▶ _DATA RECORDS_:

======

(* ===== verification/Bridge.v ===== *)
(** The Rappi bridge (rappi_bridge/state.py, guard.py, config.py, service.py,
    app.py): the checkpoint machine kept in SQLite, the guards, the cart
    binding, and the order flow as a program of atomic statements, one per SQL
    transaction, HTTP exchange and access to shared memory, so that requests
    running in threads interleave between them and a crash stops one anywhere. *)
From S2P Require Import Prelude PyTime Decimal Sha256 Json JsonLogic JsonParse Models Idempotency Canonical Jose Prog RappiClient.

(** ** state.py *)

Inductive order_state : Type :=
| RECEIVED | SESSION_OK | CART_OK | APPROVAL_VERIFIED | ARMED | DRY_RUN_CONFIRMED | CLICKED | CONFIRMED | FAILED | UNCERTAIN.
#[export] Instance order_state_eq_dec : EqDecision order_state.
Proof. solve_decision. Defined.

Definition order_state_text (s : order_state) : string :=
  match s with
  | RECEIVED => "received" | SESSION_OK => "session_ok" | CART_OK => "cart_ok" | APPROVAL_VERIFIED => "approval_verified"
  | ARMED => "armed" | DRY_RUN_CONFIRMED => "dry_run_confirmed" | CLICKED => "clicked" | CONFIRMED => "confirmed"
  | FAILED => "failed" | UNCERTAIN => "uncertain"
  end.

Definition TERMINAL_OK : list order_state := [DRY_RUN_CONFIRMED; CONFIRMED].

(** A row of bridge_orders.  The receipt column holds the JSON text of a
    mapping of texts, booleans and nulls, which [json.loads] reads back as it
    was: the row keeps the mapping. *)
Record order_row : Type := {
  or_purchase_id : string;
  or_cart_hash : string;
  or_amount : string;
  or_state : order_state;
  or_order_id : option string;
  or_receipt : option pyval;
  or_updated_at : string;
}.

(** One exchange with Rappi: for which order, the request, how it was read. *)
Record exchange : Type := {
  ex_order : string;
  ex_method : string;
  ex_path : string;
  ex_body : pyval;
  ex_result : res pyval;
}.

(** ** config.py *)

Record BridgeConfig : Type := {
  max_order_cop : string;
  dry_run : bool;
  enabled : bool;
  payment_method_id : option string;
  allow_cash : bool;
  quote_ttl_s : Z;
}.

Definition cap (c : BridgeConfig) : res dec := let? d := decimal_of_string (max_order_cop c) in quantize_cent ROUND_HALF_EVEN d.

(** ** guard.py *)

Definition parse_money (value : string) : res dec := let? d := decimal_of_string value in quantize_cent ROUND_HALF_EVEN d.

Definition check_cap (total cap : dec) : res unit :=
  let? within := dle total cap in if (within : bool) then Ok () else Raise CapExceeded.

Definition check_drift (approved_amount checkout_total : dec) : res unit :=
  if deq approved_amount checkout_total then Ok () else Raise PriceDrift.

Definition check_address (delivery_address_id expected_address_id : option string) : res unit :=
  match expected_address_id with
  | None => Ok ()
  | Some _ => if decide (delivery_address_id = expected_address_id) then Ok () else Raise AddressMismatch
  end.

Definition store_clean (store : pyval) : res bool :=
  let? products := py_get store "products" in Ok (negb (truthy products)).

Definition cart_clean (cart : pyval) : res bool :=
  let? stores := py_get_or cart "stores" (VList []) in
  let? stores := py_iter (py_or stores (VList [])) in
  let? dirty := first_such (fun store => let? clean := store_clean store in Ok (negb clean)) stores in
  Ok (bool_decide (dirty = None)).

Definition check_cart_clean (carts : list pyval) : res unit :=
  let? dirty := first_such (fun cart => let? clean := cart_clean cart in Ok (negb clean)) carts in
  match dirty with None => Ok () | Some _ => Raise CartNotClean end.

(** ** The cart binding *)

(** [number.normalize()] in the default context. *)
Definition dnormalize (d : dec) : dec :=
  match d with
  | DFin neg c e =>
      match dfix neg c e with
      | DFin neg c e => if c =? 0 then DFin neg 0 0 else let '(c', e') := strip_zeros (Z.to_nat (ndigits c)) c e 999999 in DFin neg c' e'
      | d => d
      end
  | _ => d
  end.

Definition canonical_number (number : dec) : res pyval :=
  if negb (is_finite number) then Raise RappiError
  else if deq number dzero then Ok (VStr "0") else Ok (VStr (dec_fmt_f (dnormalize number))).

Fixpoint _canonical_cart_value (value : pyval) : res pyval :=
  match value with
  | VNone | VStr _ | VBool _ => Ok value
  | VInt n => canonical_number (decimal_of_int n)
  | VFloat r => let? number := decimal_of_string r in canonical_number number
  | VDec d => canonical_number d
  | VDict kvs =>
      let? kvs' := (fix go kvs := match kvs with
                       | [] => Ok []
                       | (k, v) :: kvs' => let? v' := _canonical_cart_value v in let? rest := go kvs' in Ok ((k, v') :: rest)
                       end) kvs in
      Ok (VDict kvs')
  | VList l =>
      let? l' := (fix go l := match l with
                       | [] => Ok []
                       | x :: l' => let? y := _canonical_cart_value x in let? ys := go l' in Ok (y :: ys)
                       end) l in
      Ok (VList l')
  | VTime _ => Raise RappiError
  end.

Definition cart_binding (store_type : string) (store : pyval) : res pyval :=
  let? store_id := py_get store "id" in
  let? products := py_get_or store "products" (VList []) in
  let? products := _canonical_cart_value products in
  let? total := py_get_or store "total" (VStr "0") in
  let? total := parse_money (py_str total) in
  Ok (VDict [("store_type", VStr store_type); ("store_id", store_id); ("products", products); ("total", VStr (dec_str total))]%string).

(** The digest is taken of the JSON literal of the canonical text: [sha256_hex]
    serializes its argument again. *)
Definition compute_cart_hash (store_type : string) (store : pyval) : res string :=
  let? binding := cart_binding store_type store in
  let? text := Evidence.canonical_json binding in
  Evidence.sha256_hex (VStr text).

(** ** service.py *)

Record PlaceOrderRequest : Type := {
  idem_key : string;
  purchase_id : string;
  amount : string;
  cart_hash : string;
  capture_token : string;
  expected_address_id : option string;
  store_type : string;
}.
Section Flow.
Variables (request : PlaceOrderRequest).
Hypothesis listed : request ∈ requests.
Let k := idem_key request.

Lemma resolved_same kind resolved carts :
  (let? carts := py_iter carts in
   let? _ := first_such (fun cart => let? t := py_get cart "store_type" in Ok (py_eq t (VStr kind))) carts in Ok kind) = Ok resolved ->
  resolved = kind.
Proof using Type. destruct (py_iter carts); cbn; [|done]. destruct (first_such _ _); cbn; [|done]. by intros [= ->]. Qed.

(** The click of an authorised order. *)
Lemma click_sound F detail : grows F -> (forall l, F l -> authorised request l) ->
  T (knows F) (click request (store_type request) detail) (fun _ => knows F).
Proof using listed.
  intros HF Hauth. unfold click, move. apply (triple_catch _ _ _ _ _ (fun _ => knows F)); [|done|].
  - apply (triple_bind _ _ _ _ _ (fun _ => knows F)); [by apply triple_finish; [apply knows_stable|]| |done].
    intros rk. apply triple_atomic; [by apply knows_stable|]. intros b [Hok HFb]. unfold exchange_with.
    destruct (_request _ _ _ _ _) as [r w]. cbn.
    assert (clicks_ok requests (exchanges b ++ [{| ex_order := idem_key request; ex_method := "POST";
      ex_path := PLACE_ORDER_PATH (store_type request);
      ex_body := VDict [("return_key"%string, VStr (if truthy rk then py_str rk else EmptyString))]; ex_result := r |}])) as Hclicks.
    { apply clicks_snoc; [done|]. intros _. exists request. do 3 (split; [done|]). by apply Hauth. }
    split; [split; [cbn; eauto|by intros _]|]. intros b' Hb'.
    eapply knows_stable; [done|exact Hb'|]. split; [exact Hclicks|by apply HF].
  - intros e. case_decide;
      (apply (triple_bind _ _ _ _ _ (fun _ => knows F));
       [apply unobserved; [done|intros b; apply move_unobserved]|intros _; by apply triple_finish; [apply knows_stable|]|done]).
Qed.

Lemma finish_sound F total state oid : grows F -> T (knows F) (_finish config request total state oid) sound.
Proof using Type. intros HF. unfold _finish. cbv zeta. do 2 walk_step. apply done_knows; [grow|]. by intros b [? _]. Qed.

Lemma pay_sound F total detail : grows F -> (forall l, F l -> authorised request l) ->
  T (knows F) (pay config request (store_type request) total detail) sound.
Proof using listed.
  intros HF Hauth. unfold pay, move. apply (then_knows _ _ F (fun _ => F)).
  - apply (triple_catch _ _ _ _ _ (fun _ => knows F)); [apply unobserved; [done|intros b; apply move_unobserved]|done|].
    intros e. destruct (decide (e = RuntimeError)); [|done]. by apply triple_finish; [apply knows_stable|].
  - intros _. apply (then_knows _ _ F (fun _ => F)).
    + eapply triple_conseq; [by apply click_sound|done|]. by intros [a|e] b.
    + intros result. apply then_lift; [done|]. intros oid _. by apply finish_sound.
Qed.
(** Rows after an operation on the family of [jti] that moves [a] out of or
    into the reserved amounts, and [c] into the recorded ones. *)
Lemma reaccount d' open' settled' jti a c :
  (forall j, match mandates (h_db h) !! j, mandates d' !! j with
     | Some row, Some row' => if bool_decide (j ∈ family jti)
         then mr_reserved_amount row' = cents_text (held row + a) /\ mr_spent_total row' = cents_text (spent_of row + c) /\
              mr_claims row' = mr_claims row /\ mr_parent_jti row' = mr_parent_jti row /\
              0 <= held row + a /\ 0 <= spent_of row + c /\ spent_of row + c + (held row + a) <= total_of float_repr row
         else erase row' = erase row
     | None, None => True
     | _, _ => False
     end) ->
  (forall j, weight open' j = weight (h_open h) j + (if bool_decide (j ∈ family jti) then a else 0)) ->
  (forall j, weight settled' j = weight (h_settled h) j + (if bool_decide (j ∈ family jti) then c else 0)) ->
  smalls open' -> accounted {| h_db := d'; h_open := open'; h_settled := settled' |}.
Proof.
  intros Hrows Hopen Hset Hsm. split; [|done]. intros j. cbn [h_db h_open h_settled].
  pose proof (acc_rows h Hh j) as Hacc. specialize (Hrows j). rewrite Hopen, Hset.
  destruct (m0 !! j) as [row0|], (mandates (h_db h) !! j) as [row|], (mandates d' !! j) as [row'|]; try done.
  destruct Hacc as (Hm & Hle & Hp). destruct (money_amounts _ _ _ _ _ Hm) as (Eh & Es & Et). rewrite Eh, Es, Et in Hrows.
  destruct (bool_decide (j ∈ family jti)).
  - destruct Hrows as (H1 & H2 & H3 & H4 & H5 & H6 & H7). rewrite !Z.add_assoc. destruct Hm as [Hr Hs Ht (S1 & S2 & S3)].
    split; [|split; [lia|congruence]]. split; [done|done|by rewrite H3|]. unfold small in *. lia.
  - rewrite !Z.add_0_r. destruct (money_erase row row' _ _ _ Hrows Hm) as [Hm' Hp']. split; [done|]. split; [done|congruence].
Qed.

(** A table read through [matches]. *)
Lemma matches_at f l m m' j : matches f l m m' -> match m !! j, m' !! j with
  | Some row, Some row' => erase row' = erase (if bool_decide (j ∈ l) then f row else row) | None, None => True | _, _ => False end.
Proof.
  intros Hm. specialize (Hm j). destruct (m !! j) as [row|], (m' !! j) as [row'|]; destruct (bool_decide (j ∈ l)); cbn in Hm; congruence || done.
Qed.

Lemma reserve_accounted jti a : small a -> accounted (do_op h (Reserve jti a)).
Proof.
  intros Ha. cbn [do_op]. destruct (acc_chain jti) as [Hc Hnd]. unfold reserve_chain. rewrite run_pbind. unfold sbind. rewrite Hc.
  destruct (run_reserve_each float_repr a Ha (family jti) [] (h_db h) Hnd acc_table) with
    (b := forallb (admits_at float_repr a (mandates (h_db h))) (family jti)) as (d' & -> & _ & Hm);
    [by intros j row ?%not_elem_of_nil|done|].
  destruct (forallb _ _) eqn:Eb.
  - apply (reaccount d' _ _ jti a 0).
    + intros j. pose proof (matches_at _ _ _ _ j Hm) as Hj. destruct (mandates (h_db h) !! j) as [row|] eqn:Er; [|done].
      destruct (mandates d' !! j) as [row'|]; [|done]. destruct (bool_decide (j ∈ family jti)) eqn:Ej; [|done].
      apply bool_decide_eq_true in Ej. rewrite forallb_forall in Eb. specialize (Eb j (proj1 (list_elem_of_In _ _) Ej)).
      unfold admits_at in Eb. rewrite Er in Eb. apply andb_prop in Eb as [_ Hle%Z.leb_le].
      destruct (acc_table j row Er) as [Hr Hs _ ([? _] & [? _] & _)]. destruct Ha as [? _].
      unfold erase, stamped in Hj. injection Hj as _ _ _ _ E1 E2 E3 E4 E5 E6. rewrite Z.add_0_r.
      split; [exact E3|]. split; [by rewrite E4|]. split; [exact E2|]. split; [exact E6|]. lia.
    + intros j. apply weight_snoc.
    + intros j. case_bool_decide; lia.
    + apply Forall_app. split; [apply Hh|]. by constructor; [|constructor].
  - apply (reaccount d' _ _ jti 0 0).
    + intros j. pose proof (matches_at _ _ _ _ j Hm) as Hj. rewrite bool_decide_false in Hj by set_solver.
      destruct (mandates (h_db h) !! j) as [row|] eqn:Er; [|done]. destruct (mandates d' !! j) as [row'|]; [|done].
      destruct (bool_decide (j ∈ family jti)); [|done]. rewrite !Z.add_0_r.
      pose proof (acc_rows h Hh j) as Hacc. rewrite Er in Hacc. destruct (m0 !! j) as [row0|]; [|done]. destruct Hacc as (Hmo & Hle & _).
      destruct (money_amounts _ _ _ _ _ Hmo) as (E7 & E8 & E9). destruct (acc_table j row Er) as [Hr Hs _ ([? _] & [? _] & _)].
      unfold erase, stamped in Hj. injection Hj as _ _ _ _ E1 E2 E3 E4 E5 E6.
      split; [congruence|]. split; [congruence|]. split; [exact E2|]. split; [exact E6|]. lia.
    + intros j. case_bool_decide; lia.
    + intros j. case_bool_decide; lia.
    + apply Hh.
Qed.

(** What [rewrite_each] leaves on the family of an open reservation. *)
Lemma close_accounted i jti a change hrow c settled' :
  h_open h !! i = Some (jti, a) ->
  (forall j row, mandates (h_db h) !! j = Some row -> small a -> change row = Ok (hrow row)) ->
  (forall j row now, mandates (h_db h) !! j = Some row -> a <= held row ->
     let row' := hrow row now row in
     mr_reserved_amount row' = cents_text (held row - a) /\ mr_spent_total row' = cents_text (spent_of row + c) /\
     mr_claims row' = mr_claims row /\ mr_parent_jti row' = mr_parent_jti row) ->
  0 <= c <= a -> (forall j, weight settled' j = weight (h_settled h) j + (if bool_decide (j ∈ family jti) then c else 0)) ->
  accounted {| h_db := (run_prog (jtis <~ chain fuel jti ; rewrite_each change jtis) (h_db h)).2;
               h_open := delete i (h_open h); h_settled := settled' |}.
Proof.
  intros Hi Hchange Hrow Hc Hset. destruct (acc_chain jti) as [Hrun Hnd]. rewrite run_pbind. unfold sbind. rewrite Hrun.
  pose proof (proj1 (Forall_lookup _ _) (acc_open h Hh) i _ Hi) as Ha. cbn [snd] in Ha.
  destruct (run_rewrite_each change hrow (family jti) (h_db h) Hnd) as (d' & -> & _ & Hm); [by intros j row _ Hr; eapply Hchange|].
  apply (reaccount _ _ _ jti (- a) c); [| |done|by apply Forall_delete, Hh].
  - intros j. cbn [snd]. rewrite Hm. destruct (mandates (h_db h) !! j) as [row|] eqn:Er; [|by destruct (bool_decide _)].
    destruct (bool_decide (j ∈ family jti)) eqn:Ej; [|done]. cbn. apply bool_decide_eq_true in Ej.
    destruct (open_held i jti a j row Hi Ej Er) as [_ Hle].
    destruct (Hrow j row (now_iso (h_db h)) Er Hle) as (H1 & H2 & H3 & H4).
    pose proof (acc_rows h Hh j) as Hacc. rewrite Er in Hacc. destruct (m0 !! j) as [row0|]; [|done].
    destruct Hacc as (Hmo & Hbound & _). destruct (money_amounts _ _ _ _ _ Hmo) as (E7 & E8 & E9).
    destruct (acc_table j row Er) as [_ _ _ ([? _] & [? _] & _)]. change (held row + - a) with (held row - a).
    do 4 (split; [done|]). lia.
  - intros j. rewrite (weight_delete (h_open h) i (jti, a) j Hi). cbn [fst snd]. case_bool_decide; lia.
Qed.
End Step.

======

▶ _AIM OF THE TASK_: Beginning with the line holding "(** The digest" and ending with the line holding "(** The click of an authorised order. *)", write out the stretch of material above exactly; add no further lines.

▶ _SOLUTION TO THE EXERCISE_:
(** The digest is taken of the JSON literal of the canonical text: [sha256_hex]
    serializes its argument again. *)
Definition compute_cart_hash (store_type : string) (store : pyval) : res string :=
  let? binding := cart_binding store_type store in
  let? text := Evidence.canonical_json binding in
  Evidence.sha256_hex (VStr text).

(** ** service.py *)

Record PlaceOrderRequest : Type := {
  idem_key : string;
  purchase_id : string;
  amount : string;
  cart_hash : string;
  capture_token : string;
  expected_address_id : option string;
  store_type : string;
}.
Section Flow.
Variables (request : PlaceOrderRequest).
Hypothesis listed : request ∈ requests.
Let k := idem_key request.

Lemma resolved_same kind resolved carts :
  (let? carts := py_iter carts in
   let? _ := first_such (fun cart => let? t := py_get cart "store_type" in Ok (py_eq t (VStr kind))) carts in Ok kind) = Ok resolved ->
  resolved = kind.
Proof using Type. destruct (py_iter carts); cbn; [|done]. destruct (first_such _ _); cbn; [|done]. by intros [= ->]. Qed.

(** The click of an authorised order. *)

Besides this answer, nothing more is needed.